Bill Would Allow Arizona Pharmacists To Tell Patients About Cheaper Prescription Drug Options
The Centers for Medicare and Medicaid say prescription drug spending in the United States nearly hit $330 billion in 2016. Some of those transactions could have cost consumers less if they’d paid in cash rather than rely on insurance co-pays. Right now in Arizona, if there’s a cheaper option available some pharmacists are prohibited from telling you. But that could soon change.
One Pharmacist's Story
At Melrose Pharmacy in Phoenix, the vibe is pure vintage.
“I kind of consider it like your 1950’s soda shop kind of feel,” said Owner Teresa Stickler.
But, she is dealing with a modern issue: pharmacy benefit managers, known as PBMs. They act as middlemen between insurers and pharmacies. Insurers pay PBMs to negotiate better prices with drug manufacturers and pay pharmacies on their behalf.
“I have to be careful,” she explained.
Stickler said she has to be careful because some of her contracts with PBMs contain so-called “gag clauses”.
She can’t reveal details, but during a House health committee hearing State Rep. Maria Syms (R- District 28) explained a gag clause this way: “That precludes a pharmacist from telling the consumer when they walk into the door that there is a lower priced alternative from their insurance, for example, if they wanted to pay cash.”
Syms is sponsoring House Bill 2107, which says PBMs cannot penalize pharmacists for sharing information that could save patients money.
“There are pharmacy owners who have spoken up and had their contracts pulled,” said Stickler.
Stickler says contracts with PBMs are critical, especially for independent pharmacies like hers. She fills about 4,000 prescriptions each month.
The bill also addresses another moneymaker, referred to as “clawbacks." When a patient’s co-pay is higher than the pharmacist’s cost, some PBMs have been accused of pocketing the extra cash.
“I’ve seen some that are a hundred dollars extra that the patient’s paying over what I get paid,” Stickler said.
The Pharmaceutical Care Management Association says PBMs administer prescription drug plans for more than 266 million Americans. The group says PBMs are projected to save insurers and consumers up to 30 percent on drug benefit costs over the next decade.
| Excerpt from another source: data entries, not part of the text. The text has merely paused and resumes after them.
Definition project_findFirst (db : Db) (where_ : ProjectWhereInput.t)
    : Try (option Project.t) :=
  if project_where_valid where_
  then ret (find (project_matches (projectMembers db) where_) (projects db))
  else throw PrismaClientValidationError.

(** The primary key is unique and the owner must be a user. *)
Definition project_create (db : Db) (row : Project.t) : Try (Project.t * Db) :=
  if has_project db (Project.id row) then throw P2002
  else if negb (has_user db (Project.ownerId row)) then throw P2003
  else ret (row, set_projects db (projects db ++ [row])%list).

(** The [data] of an update: an absent key leaves the column as it is. *)
Record ProjectUpdateInput := {
  pu_name : option string;
  pu_description : option string;
  pu_status : option ProjectStatus;
  pu_startDate : option DateTime;
  pu_endDate : option DateTime
}.

Definition or_keep {A} (new : option A) (old : A) : A :=
  match new with
  | Some v => v
  | None => old
  end.

Definition or_keep_opt {A} (new : option A) (old : option A) : option A :=
  match new with
  | Some v => Some v
  | None => old
  end.

Definition project_apply (d : ProjectUpdateInput) (p : Project.t) : Project.t :=
  Project.mk (Project.id p)
    (or_keep (pu_name d) (Project.name p))
    (or_keep_opt (pu_description d) (Project.description p))
    (or_keep (pu_status d) (Project.status p))
    (Project.ownerId p)
    (or_keep_opt (pu_startDate d) (Project.startDate p))
    (or_keep_opt (pu_endDate d) (Project.endDate p))
    (Project.createdAt p).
What's Happening At The Legislature
“I feel like this PBM issue is one of the most complicated issues we face as a health committee,” said Rep. Heather Carter (R- Dist. 15) who chairs the House Health Committee. “Since the first day that you are elected and then assigned to the Health Committee I guarantee somebody has come to your office to talk to you about PBMs.”
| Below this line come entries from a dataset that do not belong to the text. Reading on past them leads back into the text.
Definition with_sources (s : list string) (c : Column) : Column :=
  {| col_class := col_class c; col_name := col_name c; col_sources := s;
     col_label := col_label c; col_processor := col_processor c;
     col_creation_counter := col_creation_counter c |}.

Definition with_label (s : string) (c : Column) : Column :=
  {| col_class := col_class c; col_name := col_name c; col_sources := col_sources c;
     col_label := Some s; col_processor := col_processor c;
     col_creation_counter := col_creation_counter c |}.

(** [fields is not None and name not in fields] *)
Definition not_listed (fields : option (list string)) (name : string) : bool :=
  match fields with
  | Some l => negb (bool_decide (name ∈ l))
  | None => false
  end.

(** [exclude and name in exclude] *)
Definition excluded (exclude : option (list string)) (name : string) : bool :=
  match exclude with
  | Some ((_ :: _) as l) => bool_decide (name ∈ l)
  | _ => false
  end.

(** One turn of the loop over [sorted(opts.fields)]. *)
Definition columns_for_model_step (fields exclude : option (list string))
    (field_list : list (string * option loc)) (f : ModelField)
    : M (list (string * option loc)) :=
  if not_listed fields (field_name f) then mret field_list
  else if excluded exclude (field_name f) then mret field_list
  else
    match get_column_for_modelfield f with
    | None => throw TypeError     (* calling [None] *)
    | Some column_class =>
        column ← new_column column_class [field_name f]
                   (Some (pretty_name (verbose_name f)));
        _ ← set_column column (with_name (field_name f));
        mret (field_list ++ [(field_name f, Some column)])
    end.

Definition columns_for_model (model : Model) (fields exclude : option (list string))
    : M loc :=
  let opts := model in
  field_list ← foldM (columns_for_model_step fields exclude) []
                 (sorted field_creation_counter (opts_fields opts));
  field_dict ← alloc (ODict (OrderedDict field_list));
  match fields with
  | Some ((_ :: _) as fields) =>
      d ← get_dict field_dict;
      alloc (ODict (OrderedDict
        ((λ f, (f, mjoin (od_get d f))) <$>
           filter (λ f, excluded exclude f = false) fields)))
  | _ => mret field_dict
  end.

(** [DatatableOptions.__init__] : every [getattr(options, name, default)]. *)
Definition DatatableOptions_init (options : option MetaDecl) : DatatableOptions :=
  let get {A} (f : MetaDecl → option A) : option A := options ≫= f in
  {| opt_model := get meta_model;
     opt_columns := get meta_columns;
     opt_exclude := get meta_exclude;
     opt_ordering := get meta_ordering;
     opt_page_length := default 25 (get meta_page_length);
     opt_search := get meta_search;
     opt_search_fields := get meta_search_fields;
     opt_unsortable_columns := get meta_unsortable_columns;
     opt_hidden_columns := get meta_hidden_columns;
     opt_structure_template :=
       default "datatableview/default_structure.html" (get meta_structure_template);
     opt_result_counter_id := default "id_count" (get meta_result_counter_id) |}.

(** A base class as the metaclass looks at it: it may or may not carry the
    two column attributes ([hasattr]) and a [Meta]. *)
Record BaseClass : Type := {
  base_Meta : option MetaDecl;
  base_declared_columns : option loc;
  base_base_columns : option loc;
  base_attrs : gmap string attr;
}.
Mergers between PBMs and mergers with PBMs and pharmacy chains started about 15 years ago. Today, three companies control an estimated 80 percent of the market. One of the big three is CVS Health and Jay Kaprosy is its lobbyist in Arizona.
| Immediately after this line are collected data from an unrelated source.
(** * ts-compiler-bin: the build pipeline of [src/index.ts]

    A shallow embedding of the orchestration code of ts-compiler-bin:
    argument parsing ([main]), the [compile] pipeline (entry resolution,
    bundling, asset staging, packaging, cleanup), the two directory copy
    helpers and the asset lookup helper that [compile] injects into the
    bundle.

    [src/index.ts] holds two revisions of the module.  The later one (the
    one with [copyDirectoryContents] and the injected helper) is embedded
    as [compile]; the steps of the earlier one that differ are in module
    [Earlier], with [Earlier.compile].

    Conventions of the model.
    - A resolved path ([path.resolve], [process.cwd()], [__dirname]) is
      kept as the list of its components below the root; [Path.render]
      gives back the string that the code prints.  Where the code hands
      a joined path string to [fs], a slash at its end is kept apart
      ([Path.endsWithSlash]): such a string names a directory only.
    - The file system is a finite map from resolved paths to entries, a
      regular file with its content or a directory.  Symbolic links,
      permissions and I/O failures other than the ones listed with each
      operation are outside the model.
    - JavaScript values that may be [undefined] at run time ([args[++i]]
      past the end of [process.argv]) are [option string].
    - The bundler ([esbuild.build]) and the packager ([npx pkg] run through
      [execAsync]) are opaque: the environment supplies them as functions
      of their arguments and of the file system they run on.
    - A directory copy recurses on what it reads from the file system it
      is writing to, so the copy functions take a recursion bound; a run
      that exhausts it has outcome [Diverges]. *)

From Stdlib Require Import Ascii String.
From stdpp Require Import gmap strings list fin_maps.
“There is agreement about clawback and gag and I think we can all agree that language ought to move forward,” he said during a recent House Heath Committee hearing.
While Kaprosy said CVS Health supports giving pharmacists the freedom to share cost saving options and banning PBMs from collecting co-pays that are higher than pharmacies’ costs, there’s disagreement over enforcement.
“Despite the testimony here, this is not a consumer bill,” he said. “This is all about the relationship between a PBM and a pharmacy.”
Neither CVS Health nor Express Scripts, another major PBM, wanted to see language in the bill that would allow Arizona’s Attorney General to investigate allegations and take action. That line was ultimately dropped — not what Melrose Pharmacy owner Teresa Stickler wanted to hear.
“There are multiple states that have been trying to get laws enacted on behalf of independent pharmacies,” she said. “When they pass these laws there’s still not an enforcing body you can complain to.”
Any formal complaint process involving a government agency will have to wait. The bill — unanimously approved by the House and now headed to the Senate — deals only with gag clauses and clawbacks.
Still, Stickler considers it a victory for about 150 independent pharmacists across Arizona and their patients.
PBMs have increasingly come under scrutiny, especially from independent pharmacists who formed a coalition called Pharmacists United for Truth and Transparency (PUTT). The group’s website says it is dedicated to “exposing widespread abuse and manipulation by pharmacy benefit managers (PBMs).”
PUTT Spokeswoman Monique Whitney said, “Unfortunately, Arizona is really behind the rest of the country in terms of this type of legislation.”
Earlier this week, Arkansas Governor Asa Hutchinson said he would call a special legislative session after the fiscal session ends to address pharmacy reimbursements. Some lawmakers want to require PBMs to be licensed by the Arkansas Insurance Department.
In Kentucky, a state Senate committee recently approved a bill that would take money that currently goes to PBMs, and return it to the state so that it can administer its own pharmacy benefits program for Medicaid patients.